Pharmaceutical company Johnson & Johnson has paused dosing in all of its COVID-19 vaccine candidate clinical trials. A statement from the company reads as follows:
"At Johnson & Johnson, there is no greater priority than the safety and well being of the people we serve every day around the world. We are committed to providing transparent updates throughout the clinical development process of our vaccine candidate, in compliance with regulatory standards and our own high ethical and scientific principles.
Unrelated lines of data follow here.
(** * HexCraft: the hex-grid editing core of the 2D hex-art editor and of
    the 3D voxel builder, embedded from the JavaScript sources.

    - [JsNum]  : the fragment of JavaScript number semantics the coordinate
                 code relies on (binary64 arithmetic, [Math.round], [% 2]).
    - [Hex2D]  : the 2D editor (HexGrid, drawAtPosition, floodFill,
                 saveState / undo / redo, handleMouseDown).
    - [Hex3D]  : the 3D builder (hexToWorld / worldToHex, addBlock,
                 removeBlock, placeBlock, saveState / undo / redo / loadState).
    - [Cells2D] : 2D drawing on cells whose coordinates may be NaN, as
                 [pixelToHex] returns them for a pointer at client
                 coordinate 0.
    - [Binary64] : the values of binary64 numbers as reals, and the error
                 of one operation; [LayoutBounds] follows the two layouts
                 through it.

    Modelling conventions.
    - A JavaScript [Map] keyed by the template literal [`${col},${row}`]
      (resp. [`${x},${y},${z}`]) is a [gmap] keyed by the integer pair
      (resp. triple): on integers the rendering is injective, and
      [key.split(',').map(Number)] is its inverse.
    - [new Map(m)] copies; snapshots are never aliased with the live store,
      so maps are plain values.
    - Rendering, audio, DOM and animation calls have no effect on the
      modelled state and are left out.
    - Numbers that are coordinates of pixels or of the world are binary64
      floats; grid coordinates, which the code only ever obtains from
      [Math.round] or from integer arithmetic on its results, are integers
      wherever they index the store; [Cells2D] adds the keys that hold a
      NaN.
    - A call of the 3D builder that can throw returns a completion next to
      the state: what it wrote before throwing stays written. *)

From Stdlib Require Import ZArith Floats List Lia Reals Lra.
From stdpp Require Import gmap strings list.

(* ===================================================================== *)
(** ** JavaScript numbers *)
(* ===================================================================== *)

Module JsNum.

(** An integer as the binary64 number nearest to it (exact below 2^53). *)
Definition of_Z (z : Z) : float :=
  SF2Prim (binary_normalize prec emax z 0 false).

Definition signed (s : bool) (m : positive) : Z :=
  if s then Z.neg m else Z.pos m.

(** [Math.round(x)]: the integer nearest to [x], ties towards +infinity,
    computed exactly; NaN, the infinities and the zeros are returned as
    they are, and a result of zero keeps the sign of [x]. *)
Definition Math_round (x : float) : float :=
  match Prim2SF x with
  | S754_finite s m e =>
      let n := if (0 <=? e)%Z then (signed s m * 2 ^ e)%Z
               else ((2 * signed s m + 2 ^ (- e)) / 2 ^ (1 - e))%Z in
      if (n =? 0)%Z then (if s then (-0)%float else 0%float) else of_Z n
  | _ => x
  end.

(** [x % 2 !== 0]. The remainder is exact in binary64: it is zero exactly
    when [x] is an even integer, and NaN for NaN and the infinities. *)
Definition mod2_nonzero (x : float) : bool :=
  match Prim2SF x with
  | S754_zero _ => false
  | S754_finite _ m e =>
      if (1 <=? e)%Z then false else negb (Z.pos m mod 2 ^ (1 - e) =? 0)%Z
  | _ => true
  end.

(** [if (s)] on a string: the empty string is the only falsy one. *)
Definition truthy (s : string) : bool := negb (String.eqb s "").

(** [arr.slice(0, end)] *)
Definition slice0 {A} (l : list A) (end_ : Z) : list A :=
  if (end_ <? 0)%Z then take (Z.to_nat (Z.of_nat (length l) + end_)) l
  else take (Z.to_nat end_) l.

(** [arr[i]] for a number [i]: [undefined] outside the array. *)
Definition index {A} (l : list A) (i : Z) : option A :=
  if (i <? 0)%Z then None else l !! Z.to_nat i.

End JsNum.

(* ===================================================================== *)
(** ** The 2D hex-art editor *)
(* ===================================================================== *)

Module Hex2D.
Import JsNum.

(** *** HexGrid: the offset ("brick") layout, in binary64 *)

Record HexGrid := {
  hexWidth : float;
  hexHeight : float;
  verticalSpacing : float;
  horizontalSpacing : float
}.

Definition updateDimensions (hexSize : float) : HexGrid :=
  let hexWidth := (hexSize * 2)%float in
  let hexHeight := (PrimFloat.sqrt 3 * hexSize)%float in
  {| hexWidth := hexWidth;
     hexHeight := hexHeight;
     verticalSpacing := hexHeight;
     horizontalSpacing := (hexWidth * 0.75)%float |}.

(** [pixelToHex(x, y, hexSize, offset)]; [zoom] is [STATE.zoom], and the
    unused parameter [hexSize] is dropped. *)
Definition pixelToHex (g : HexGrid) (zoom : float) (x y : float)
    (offset : float * float) : float * float :=
  let adjustedX := ((x - fst offset) / zoom)%float in
  let adjustedY := ((y - snd offset) / zoom)%float in
  let col := Math_round (adjustedX / horizontalSpacing g)%float in
  let isOddCol := mod2_nonzero col in
  let rowOffset := if isOddCol then (hexHeight g / 2)%float else 0%float in
  let row := Math_round ((adjustedY - rowOffset) / verticalSpacing g)%float in
  (col, row).

Definition hexToPixel (g : HexGrid) (col row : float) : float * float :=
  let x := (col * horizontalSpacing g)%float in
  let isOddCol := mod2_nonzero col in
  let rowOffset := if isOddCol then (hexHeight g / 2)%float else 0%float in
  let y := (row * verticalSpacing g + rowOffset)%float in
  (x, y).

(** *** Editor state *)

(** [CONFIG.maxHistorySteps] *)
Definition maxHistorySteps : nat := 50.

(** The fields of [STATE] and [CONFIG] the editing core reads or writes.
    [gridSize] is [CONFIG.gridSize] (changed by applySettings). *)
Record State := {
  currentTool : string;
  currentColor : string;
  isDrawing : bool;
  isPanning : bool;
  hexCells : gmap (Z * Z) string;
  history : list (gmap (Z * Z) string);
  historyIndex : Z;
  gridSize : Z
}.

Definition set_hexCells (c : gmap (Z * Z) string) (st : State) : State :=
  {| currentTool := currentTool st; currentColor := currentColor st;
     isDrawing := isDrawing st; isPanning := isPanning st;
     hexCells := c;
     history := history st; historyIndex := historyIndex st;
     gridSize := gridSize st |}.

Definition set_history (h : list (gmap (Z * Z) string)) (i : Z) (st : State)
    : State :=
  {| currentTool := currentTool st; currentColor := currentColor st;
     isDrawing := isDrawing st; isPanning := isPanning st;
     hexCells := hexCells st;
     history := h; historyIndex := i;
     gridSize := gridSize st |}.
Lemma coerced_when_listed cols df col s :
  In col cols -> get df col = Some s ->
  exists s0,
    get (fold_left
           (fun d c => match get d c with
                       | Some s => setitem d c (to_numeric f s)
                       | None => d
                       end) cols df) col
    = Some (to_numeric f s0).
Proof.
  revert df s. induction cols as [|c cols IH]; intros df s Hin H; [destruct Hin|].
  cbn [fold_left].
  destruct (String.eqb col c) eqn:Ec.
  - apply String.eqb_eq in Ec. subst c. rewrite H.
    apply coerced_stays_coerced. exists s. apply get_setitem_same.
  - destruct Hin as [->|Hin]; [now rewrite String.eqb_refl in Ec|].
    destruct (get df c) as [sc|] eqn:E.
    + apply (IH _ s Hin). now rewrite get_setitem_other.
    + now apply (IH _ s Hin).
Qed.

Lemma untouched_when_not_listed cols df col :
  existsb (String.eqb col) cols = false ->
  get (fold_left
         (fun d c => match get d c with
                     | Some s => setitem d c (to_numeric f s)
                     | None => d
                     end) cols df) col
  = get df col.
Proof.
  revert df. induction cols as [|c cols IH]; intros df H; [reflexivity|].
  cbn [fold_left]. cbn [existsb] in H. apply orb_false_iff in H as [Hc H].
  rewrite (IH _ H). destruct (get df c); [|reflexivity].
  now apply get_setitem_other.
Qed.

Lemma textual_filtered mask l :
  Forall (fun c => is_str c = true \/ isna c = true) l ->
  Forall (fun c => is_str c = true \/ isna c = true) (mask_filter mask l).
Proof.
  intros H. revert mask. induction H as [|c l Hc H IH]; intros mask.
  - destruct mask; constructor.
  - destruct mask as [|[] mask]; cbn; [constructor| |apply IH].
    constructor; [assumption|apply IH].
Qed.

Lemma textual_has_accessor l :
  Forall (fun c => is_str c = true \/ isna c = true) l ->
  existsb is_str l || forallb isna l = true.
Proof.
  induction 1 as [|c l [Hc|Hc] H IH]; cbn; [reflexivity| |].
  - now rewrite Hc.
  - rewrite Hc. cbn [andb]. destruct (is_str c); [reflexivity|exact IH].
Qed.

Lemma str_map_textual g s :
  textual s ->
  exists s', str_map g s = inr s' /\ textual s'.
Proof.
  intros [Hd Hc]. unfold str_map. rewrite Hd, (textual_has_accessor _ Hc).
  eexists. split; [reflexivity|]. split; [reflexivity|]. cbn [values].
  induction Hc as [|c l Hc H IH]; cbn; constructor; [|exact IH].
  destruct c; [now right|now left].
Qed.
(** * PyLivestream: the stream plan builder of [PyLivestream/stream.py]

    A shallow embedding of [stream.py]: the two bitrate tables, the
    [Stream] object with its methods and the module-level [unify_streams],
    followed by the properties of the bitrate selector, the argument
    assemblers and the multi-stream reconciler.

    Python exceptions are values of [exn] carried by the [result] monad.
    Calls to [logging] leave the plan untouched and are left out. *)

From Stdlib Require Import ZArith QArith List String Ascii Bool Lia.
From Stdlib Require Import DecimalString Sorted.
Import ListNotations.

Local Open Scope Z_scope.
Local Open Scope string_scope.
Local Open Scope list_scope.

(** ** Exceptions and the error monad *)

Inductive exn : Type :=
| AssertionError
| ValueError
| IndexError
| TypeError
| UnboundLocalError
| AttributeError
| NoSectionError
| NoOptionError
| RuntimeError
| OverflowError
| HostError (msg : string).

Inductive result (A : Type) : Type :=
| Ok (a : A)
| Raise (e : exn).

Arguments Ok {A} a.
Arguments Raise {A} e.

Definition bind {A B : Type} (m : result A) (k : A -> result B) : result B :=
  match m with
  | Ok a => k a
  | Raise e => Raise e
  end.

Notation "x <- m ;; k" := (bind m (fun x => k))
  (at level 61, m at next level, right associativity).
Notation "' p <- m ;; k" := (bind m (fun x => let p := x in k))
  (at level 61, p pattern, m at next level, right associativity).

(** [assert c] *)
Definition py_assert (c : bool) : result unit :=
  if c then Ok tt else Raise AssertionError.

(** ** Python builtins used by the module *)

(** A value that is an [int] or a [str]: the entries of [self.res] are
    strings when they come from the configuration file and integers when
    they come from the probe. *)
Inductive PyVal : Type :=
| PyInt (z : Z)
| PyStr (s : string).

(** A number that is an [int] or a finite [float], the float given by the
    rational it denotes (NaN and the infinities are not represented). *)
Inductive PyNum : Type :=
| NInt (z : Z)
| NFloat (q : Q).

Definition num_to_Q (n : PyNum) : Q :=
  match n with
  | NInt z => inject_Z z
  | NFloat q => q
  end.

(** [n <= 30] *)
Definition num_le_30 (n : PyNum) : bool := Qle_bool (num_to_Q n) (inject_Z 30).

(** [str(z)] for an [int] *)
Definition str_int (z : Z) : string := NilZero.string_of_int (Z.to_int z).

(** [a[i]] on a list *)
Definition getitem {A : Type} (a : list A) (i : nat) : result A :=
  match nth_error a i with
  | Some v => Ok v
  | None => Raise IndexError
  end.

(** Whitespace as [str.strip] sees it (ASCII range): tab to carriage
    return, the four separators 0x1C to 0x1F, and the blank. *)
Definition is_space (c : ascii) : bool :=
  let n := nat_of_ascii c in
  ((9 <=? n) && (n <=? 13) || (28 <=? n) && (n <=? 32))%nat.

Fixpoint lstrip (l : list ascii) : list ascii :=
  match l with
  | c :: l' => if is_space c then lstrip l' else l
  | [] => []
  end.

Definition strip_chars (l : list ascii) : list ascii :=
  rev (lstrip (rev (lstrip l))).

(** [s.strip()] *)
Definition str_strip (s : string) : string :=
  string_of_list_ascii (strip_chars (list_ascii_of_string s)).

(** Whitespace as [int] sees it on ASCII text: tab to carriage return and
    the blank, the separators 0x1C to 0x1F not among them. *)
Definition is_int_space (c : ascii) : bool :=
  let n := nat_of_ascii c in
  ((9 <=? n) && (n <=? 13) || (n =? 32))%nat.

Fixpoint int_lstrip (l : list ascii) : list ascii :=
  match l with
  | c :: l' => if is_int_space c then int_lstrip l' else l
  | [] => []
  end.

Definition int_strip_chars (l : list ascii) : list ascii :=
  rev (int_lstrip (rev (int_lstrip l))).

Definition digit_of (c : ascii) : option Z :=
  let n := nat_of_ascii c in
  if ((48 <=? n) && (n <=? 57))%nat then Some (Z.of_nat n - 48) else None.

(** Decimal digits, a single underscore allowed between two digits. *)
Fixpoint digits (acc : Z) (after_digit : bool) (l : list ascii) : option Z :=
  match l with
  | [] => if after_digit then Some acc else None
  | c :: l' =>
      if Ascii.eqb c "_"%char then
        if after_digit then digits acc false l' else None
      else
        match digit_of c with
        | Some d => digits (10 * acc + d) true l'
        | None => None
        end
  end.

Definition signed_digits (l : list ascii) : option Z :=
  match l with
  | c :: l' =>
      if Ascii.eqb c "-"%char then option_map Z.opp (digits 0 false l')
      else if Ascii.eqb c "+"%char then digits 0 false l'
      else digits 0 false l
  | [] => None
  end.

(** [int(s)] for a [str] (ASCII text, base 10) *)
Definition int_of_str (s : string) : result Z :=
  match signed_digits (int_strip_chars (list_ascii_of_string s)) with
  | Some z => Ok z
  | None => Raise ValueError
  end.

(** [int(v)] *)
Definition py_int (v : PyVal) : result Z :=
  match v with
  | PyInt z => Ok z
  | PyStr s => int_of_str s
  end.

(** [str(v)] *)
Definition py_str (v : PyVal) : string :=
  match v with
  | PyInt z => str_int z
  | PyStr s => s
  end.

(** [s.split(sep)] for a one-character separator *)
Fixpoint split_chars (sep : ascii) (cur : list ascii) (l : list ascii)
  : list string :=
  match l with
  | [] => [string_of_list_ascii (rev cur)]
  | c :: l' =>
      if Ascii.eqb c sep
      then string_of_list_ascii (rev cur) :: split_chars sep [] l'
      else split_chars sep (c :: cur) l'
  end.

Definition str_split (sep : ascii) (s : string) : list string :=
  split_chars sep [] (list_ascii_of_string s).

(** [sep.join(l)] *)
Fixpoint str_join (sep : string) (l : list string) : string :=
  match l with
  | [] => ""
  | [s] => s
  | s :: l' => s ++ sep ++ str_join sep l'
  end.

(** Truth value of an [Optional[int]] and of an [Optional[str]]. *)
Definition truthy_int (o : option Z) : bool :=
  match o with
  | Some z => negb (z =? 0)%Z
  | None => false
  end.

Definition truthy_str (o : option string) : bool :=
  match o with
  | Some s => negb (s =? "")%string
  | None => false
  end.

(** ** The bitrate tables *)

(** Col0: vertical pixels (height). Col1: video kbps. *)
Definition BR30 : list (Z * Z) :=
  [ (240, 300);
    (360, 400);
    (480, 500);
    (540, 800);
    (720, 1800);
    (1080, 3000);
    (1440, 6000);
    (2160, 13000) ].

Definition BR60 : list (Z * Z) :=
  [ (720, 2250);
    (1080, 4500);
    (1440, 9000);
    (2160, 20000) ].

(** [list(d.keys())] and [list(d.values())] of an [OrderedDict] *)
Definition keys (d : list (Z * Z)) : list Z := map fst d.
Definition values (d : list (Z * Z)) : list Z := map snd d.

(** [bisect.bisect_left(a, x)]:
<<
    lo, hi = 0, len(a)
    while lo < hi:
        mid = (lo + hi) // 2
        if a[mid] < x: lo = mid + 1
        else: hi = mid
    return lo
>>
    The loop runs on [fuel]; [bisect_left] gives it [len(a)] rounds, which
    [bisect_loop_fuel] shows to be enough. *)
Fixpoint bisect_loop (fuel : nat) (a : list Z) (x : Z) (lo hi : nat)
  : result nat :=
  match fuel with
  | O => Ok lo
  | S fuel' =>
      if (lo <? hi)%nat then
        let mid := ((lo + hi) / 2)%nat in
        am <- getitem a mid ;;
        if (am <? x)%Z
        then bisect_loop fuel' a x (mid + 1)%nat hi
        else bisect_loop fuel' a x lo mid
      else Ok lo
  end.

Definition bisect_left (a : list Z) (x : Z) : result nat :=
  bisect_loop (List.length a) a x 0%nat (List.length a).

(** ** The configuration file and the host *)

(** A parsed [ConfigParser]: sections in file order, each with its options.
    Option values are taken after interpolation. *)
Definition Options : Type := list (string * string).
Definition ConfigParser : Type := list (string * Options).

Fixpoint assoc {V : Type} (k : string) (l : list (string * V)) : option V :=
  match l with
  | [] => None
  | (k', v) :: l' => if (k =? k')%string then Some v else assoc k l'
  end.

(** [section in C]: the default section is always there. *)
Definition cfg_contains (C : ConfigParser) (section : string) : bool :=
  (section =? "DEFAULT")%string ||
  match assoc section C with
  | Some _ => true
  | None => false
  end.

Definition section_options (C : ConfigParser) (section : string) : Options :=
  match assoc section C with
  | Some o => o
  | None => []
  end.

(** [C.get(section, option)]: the section's own value, else the default
    section's. *)
Definition cfg_get (C : ConfigParser) (section opt : string)
  : result string :=
  if cfg_contains C section then
    match assoc opt (section_options C section) with
    | Some v => Ok v
    | None =>
        match assoc opt (section_options C "DEFAULT") with
        | Some v => Ok v
        | None => Raise NoOptionError
        end
    end
  else Raise NoSectionError.

(** [C.get(section, option, fallback=None)] *)
Definition cfg_get_fallback (C : ConfigParser) (section opt : string)
  : option string :=
  match cfg_get C section opt with
  | Ok v => Some v
  | Raise _ => None
  end.

(** [C.getint(section, option)] *)
Definition cfg_getint (C : ConfigParser) (section opt : string)
  : result Z :=
  v <- cfg_get C section opt ;;
  int_of_str v.

(** [C.getint(section, option, fallback=None)]: only a missing section or
    option falls back, a malformed number still raises. *)
Definition cfg_getint_fallback (C : ConfigParser) (section opt : string)
  : result (option Z) :=
  match cfg_get C section opt with
  | Ok v => z <- int_of_str v ;; Ok (Some z)
  | Raise _ => Ok None
  end.

Definition Path : Type := string.

(** What the module asks of its host: the file system, [sys.platform], the
    helpers of [sio], and float arithmetic and printing.
    [expanduser p] is [Path(p).expanduser()], which raises [RuntimeError]
    when the home directory of a leading [~] or [~user] cannot be found.
    [float_str f] is [str(f)] and [float_mul_str k f] is [str(k * f)] for
    an [int] [k] and a float [f]: the product raises [OverflowError] when
    [k] is too large to convert to a float. *)
Record World : Type := {
  is_file : Path -> bool;
  read_config : Path -> ConfigParser;
  read_text : Path -> result string;
  expanduser : Path -> result Path;
  platform : string;
  getexe : string -> result (string * string);
  get_resolution : option Path -> string -> result (option (list PyVal));
  get_framerate : option Path -> string -> result (option PyNum);
  float_str : Q -> string;
  float_mul_str : Z -> Q -> result string
}.

(** ** The [Stream] class *)

(** The attributes set by [__init__]. *)
Record StreamInit : Type := {
  ini : Path;
  site : string;
  vidsource : string;
  image : option Path;
  loop : bool;
  infn : option Path
}.

(** [Stream.__init__] *)
Definition Stream_init (w : World) (ini : Path) (site vidsource : string)
  (image : option Path) (loop : bool) (infn : option Path)
  : result StreamInit :=
  ini <- expanduser w ini ;;
  Ok {| ini := ini;
        site := site;
        vidsource := vidsource;
        image := image;
        loop := loop;
        infn := infn |}.

(** The object once [osparam] has run. [origin] is [None] while the
    attribute does not exist (only a screen source sets it). *)
Record Stream : Type := {
  init : StreamInit;
  exe : string;
  probeexe : string;
  res : option (list PyVal);
  fps : option PyNum;
  origin : option (list string);
  audiofs : string;
  preset : string;
  timelimit : option string;
  videochan : string;
  audiochan : option string;
  vcap : string;
  acap : option string;
  hcam : string;
  video_kbps : option Z;
  audio_bps : option string;
  keyframe_sec : Z;
  server : option string;
  key : option string
}.

(** [self.video_kbps = v] *)
Definition set_video_kbps (s : Stream) (v : option Z) : Stream :=
  {| init := init s;
     exe := exe s;
     probeexe := probeexe s;
     res := res s;
     fps := fps s;
     origin := origin s;
     audiofs := audiofs s;
     preset := preset s;
     timelimit := timelimit s;
     videochan := videochan s;
     audiochan := audiochan s;
     vcap := vcap s;
     acap := acap s;
     hcam := hcam s;
     video_kbps := v;
     audio_bps := audio_bps s;
     keyframe_sec := keyframe_sec s;
     server := server s;
     key := key s |}.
We have temporarily paused further dosing in all our COVID-19 vaccine candidate clinical trials, including the Phase 3 ENSEMBLE trial, due to an unexplained illness in a study participant. Following our guidelines, the participant’s illness is being reviewed and evaluated by the ENSEMBLE independent Data Safety Monitoring Board (DSMB) as well as our internal clinical and safety physicians.
Adverse events – illnesses, accidents, etc. - even those that are serious, are an expected part of any clinical study, especially large studies. Based on our strong commitment to safety, all clinical studies conducted by the Janssen Pharmaceutical Companies of Johnson & Johnson have prespecified guidelines. These ensure our studies may be paused if an unexpected serious adverse event (SAE) that might be related to a vaccine or study drug is reported, so there can be a careful review of all of the medical information before deciding whether to restart the study.
We must respect this participant’s privacy. We’re also learning more about this participant’s illness, and it’s important to have all the facts before we share additional information.
SAEs are not uncommon in clinical trials, and the number of SAEs can reasonably be expected to increase in trials involving large numbers of participants. Further, as many trials are placebo-controlled, it is not always immediately apparent whether a participant received a study treatment or a placebo.
“Study Pause” vs. “Regulatory Hold:” What’s the Difference?
While these terms are sometimes used interchangeably, there is a significant distinction between a study pause and a regulatory hold of a clinical trial.
- A study pause, in which recruitment or dosing is paused by the study sponsor, is a standard component of a clinical trial protocol. As noted in the ENSEMBLE study protocol, Johnson & Johnson has robust mechanisms in place to protect the safety of participants in its clinical trials. While the Company informs all study investigators, we typically do not communicate study pauses publicly.
- A regulatory hold of a clinical trial is a requirement by a regulatory health authority, such as the U.S. Food and Drug Administration (FDA). As outlined in our transparency commitments, we proactively disclose any regulatory hold of a pivotal clinical trial."